Petitioners assert that inappropriate respondents were included in the survey.  The rule provides no criteria upon which to determine whether a particular individual or entity is inappropriate.

 

Petitioners contend that the broker fees, as determined and reported by the DLI, are not representative of broker fees actually paid within the highway construction industry in the State of Minnesota.  Broker fees are part of the “administrative expense associated with the vehicle’s operation,” as are the costs for fuel, oil and tires.[178]   There is nothing in the rules that require that the operating costs determined by the DLI be representative of the industry. The only requirement in the rules is that the entities selected for determining average costs be representative.  Likewise, nothing in the rule requires that the broker fees determined be representative of the industry.  All that is required is that the broker fees be determined by survey.[179] Neither the statute nor the rule requires that the Commissioner certify a broker fee or that the broker fee be representative of the industry.  The rule requires the DLI survey annually for truck broker fees and that the fee is a component of the

 

There is no evidence that volunteer bias affected the validity of the survey. Petitioners’ expert asserts that a voluntary survey can’t produce reliable results.[180]    There is no evidence that there was any group of truck owners that would be highly motivated to fill out the survey and also have atypical cost structures.[181]  There is no evidence that the survey was tainted by volunteer bias.

 

The survey results were analyzed properly by the DLI.  Petitioners criticize the analysis of the survey results, particularly the use of weighted averages.  Dr. Martin opined that the DLI’s use of weighted averages was contrary to the rule’s requirements that at least five trucking firms of various size and five ITOs be selected to determine average operating costs. Dr. Martin read into the rule a requirement that there be an equal number of trucking firms and ITOs selected and that their operating costs be equally represented within the sample. There is no such requirement. The rule states that at least five from each category must be included in the sample, but nowhere does the rule state that an equal number of trucking firms and ITOs must be used.  Nothing in the statute or rule precludes the use of a weighted average of the data received to determine the average operating cost.

Separate Rates for Trailers and Tractor-trailers

 

          Petitioners argue that DLI can set rental rates for trucks but it lacks authority to establish rental rates for trailers.  The statute provides that the DLI shall “determine the nature of equipment furnished by truck drivers.”[182]  This phrase encompasses both trucks and trailers.  It is common within the highway construction industry in the State of Minnesota for one entity to own the tractor pulling the trailer and one entity to own the trailer being pulled.  The DLI was aware of this fact.
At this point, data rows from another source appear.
(** C4: when the key file holds a text that standard base64 accepts, every
    write of the run goes to /tmp/userKeyNodeManager.secure.bin and writes
    the standard decoding of that text; and the write takes place when the
    five variables are set and no file operation fails. *)
Theorem written_bytes_are_standard_decoding (w : World) (bytes : string) :
  Base64.std_b64decode
    (file_data w "/weblogic-operator/introspector/userKeyNodeManager.secure")
    = Some bytes ->
  (forall path data r,
     In (Ev (FileWrite path data) r) (final_trace w) ->
     path = "/tmp/userKeyNodeManager.secure.bin" /\ data = bytes) /\
  (first_missing w = None ->
   (forall c msg,
      In (Ev c (Some msg)) (final_trace w) -> is_file_call c = false) ->
   In (Ev (FileWrite "/tmp/userKeyNodeManager.secure.bin" bytes) None)
      (final_trace w)).
Proof.
  intros Hstd. apply decodestring_std in Hstd. revert Hstd.
  change "/weblogic-operator/introspector/userKeyNodeManager.secure"
    with key_path.
  unfold first_missing, required_vars, unset.
  run_cases; intros Hstd; try discriminate Hstd.
  all: try (injection Hstd as ->).
  all: split;
    [ intros path data r H; in_trace H;
      injection H as <- <- <-; split; reflexivity
    | intros Hm Hok;
      first
        [ discriminate Hm
        | simpl; tauto
        | exfalso;
          match goal with
          | Hf : fault _ _ ?c = Some ?m |- _ =>
              specialize (Hok c m ltac:(auto 20)); discriminate Hok
          end ] ].
Qed.

Lemma written_bytes_are_standard_decoding_witness :
  Base64.std_b64decode
    (file_data scenario
       "/weblogic-operator/introspector/userKeyNodeManager.secure")
    = Some "secretbytes" /\
  (forall path data r,
     In (Ev (FileWrite path data) r) (final_trace scenario) ->
     path = "/tmp/userKeyNodeManager.secure.bin" /\ data = "secretbytes") /\
  (first_missing scenario = None ->
   (forall c msg,
      In (Ev c (Some msg)) (final_trace scenario) -> is_file_call c = false) ->
   In (Ev (FileWrite "/tmp/userKeyNodeManager.secure.bin" "secretbytes") None)
      (final_trace scenario)).
Proof.
  split; [reflexivity | ].
  apply (written_bytes_are_standard_decoding scenario "secretbytes").
  reflexivity.
Defined.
Since the trailer is often owned by a different entity than the tractor, the owner of the trailer must somehow be compensated for the cost of providing the trailer, and that cost must be taken into account in setting an appropriate minimum truck rental rate. It was reasonable and appropriate for the Commissioner to determine that tractors and trailers actually used in the highway construction industry in the State of Minnesota are sometimes provided by different entities and that separately surveying for the cost of each is more fairly representative of the highway construction industry in the State of Minnesota. 

 

Inadequate Classification of Trailers

          Petitioners argue that the DLI failed to adequately survey for the various types of trailers used in the industry.  It is undisputed that there are many different types of trailers, for example: belly dumps, end dumps, side dumps, low boys, and flow boys. It was also undisputed that most of those types of trailers could be made of either aluminum or steel. It was undisputed that each type of trailer had different costs of purchase, different costs of maintenance, different amounts of maintenance required, differences in the tires and amount of wear on the tires, and other differing cost factors.  The DLI decided not to make the survey unnecessarily complex by further breaking down the trailers into smaller groups.  The DLI hoped that by making the survey form easier to use and understand, it would get higher survey participation.  This was a reasonable choice.

 

Operating Costs were Appropriately Certified on a State Wide Basis.

 

          Petitioners argue that the operating cost component of the TRR was certified on a state-wide, not a district-wide basis.  Minnesota Rule 5200.1105 specifically references the survey methods under 5200.1000 to 5200.1120 for the labor cost (prevailing wage) portion of the truck rental rates. The labor cost portion must include the wage and benefit determinations as made on an area-specific basis under those rules.  The TRR are not required to be determined on the same basis.   The DLI’s decision to certify operating costs on state-wide bases is a reasonable interpretation of the rule.

 

 

Impairment of Contracts

 

Petitioners assert an impairment of contracts issue, citing constitutional law cases.  The Administrative Law Judge may consider claims of unconstitutional interpretation or application of a statute or rule that do not amount to claims that the statute or rule is invalid.   

 

Petitioners’ acknowledge that the truck rental rates certified on December 20, 2004, do not apply to construction contracts entered into prior to that date so there was no retroactive application.[183]  Moreover, any contract that sets a fixed price without the possibility of adjustment runs the risk that costs could increase during the life of the contract.  For example, the continually increasing cost of fuel impacts the profitability of prior contracts.[184]  The evidence shows that some truck brokers entered into long term contracts knowing costs or the TRR could increase during the life of the contract, but nevertheless signed contracts without any provision for the possibility of changes that would clearly affect their profits.  Their lack of foresight was the primary cause of their problems.  The brokers were well aware that the DLI was attempting to implement the TRR and that knowledge should have impacted their contract bids on the multi-year projects.  The determination of the 2004 TRR did not unconstitutionally impair any existing contracts.

 

S.M.M.



[1] Unless indicated otherwise, all reference to Minnesota Statutes are to the 2004 edition and all references to Minnesota Rules are to the 2005 edition.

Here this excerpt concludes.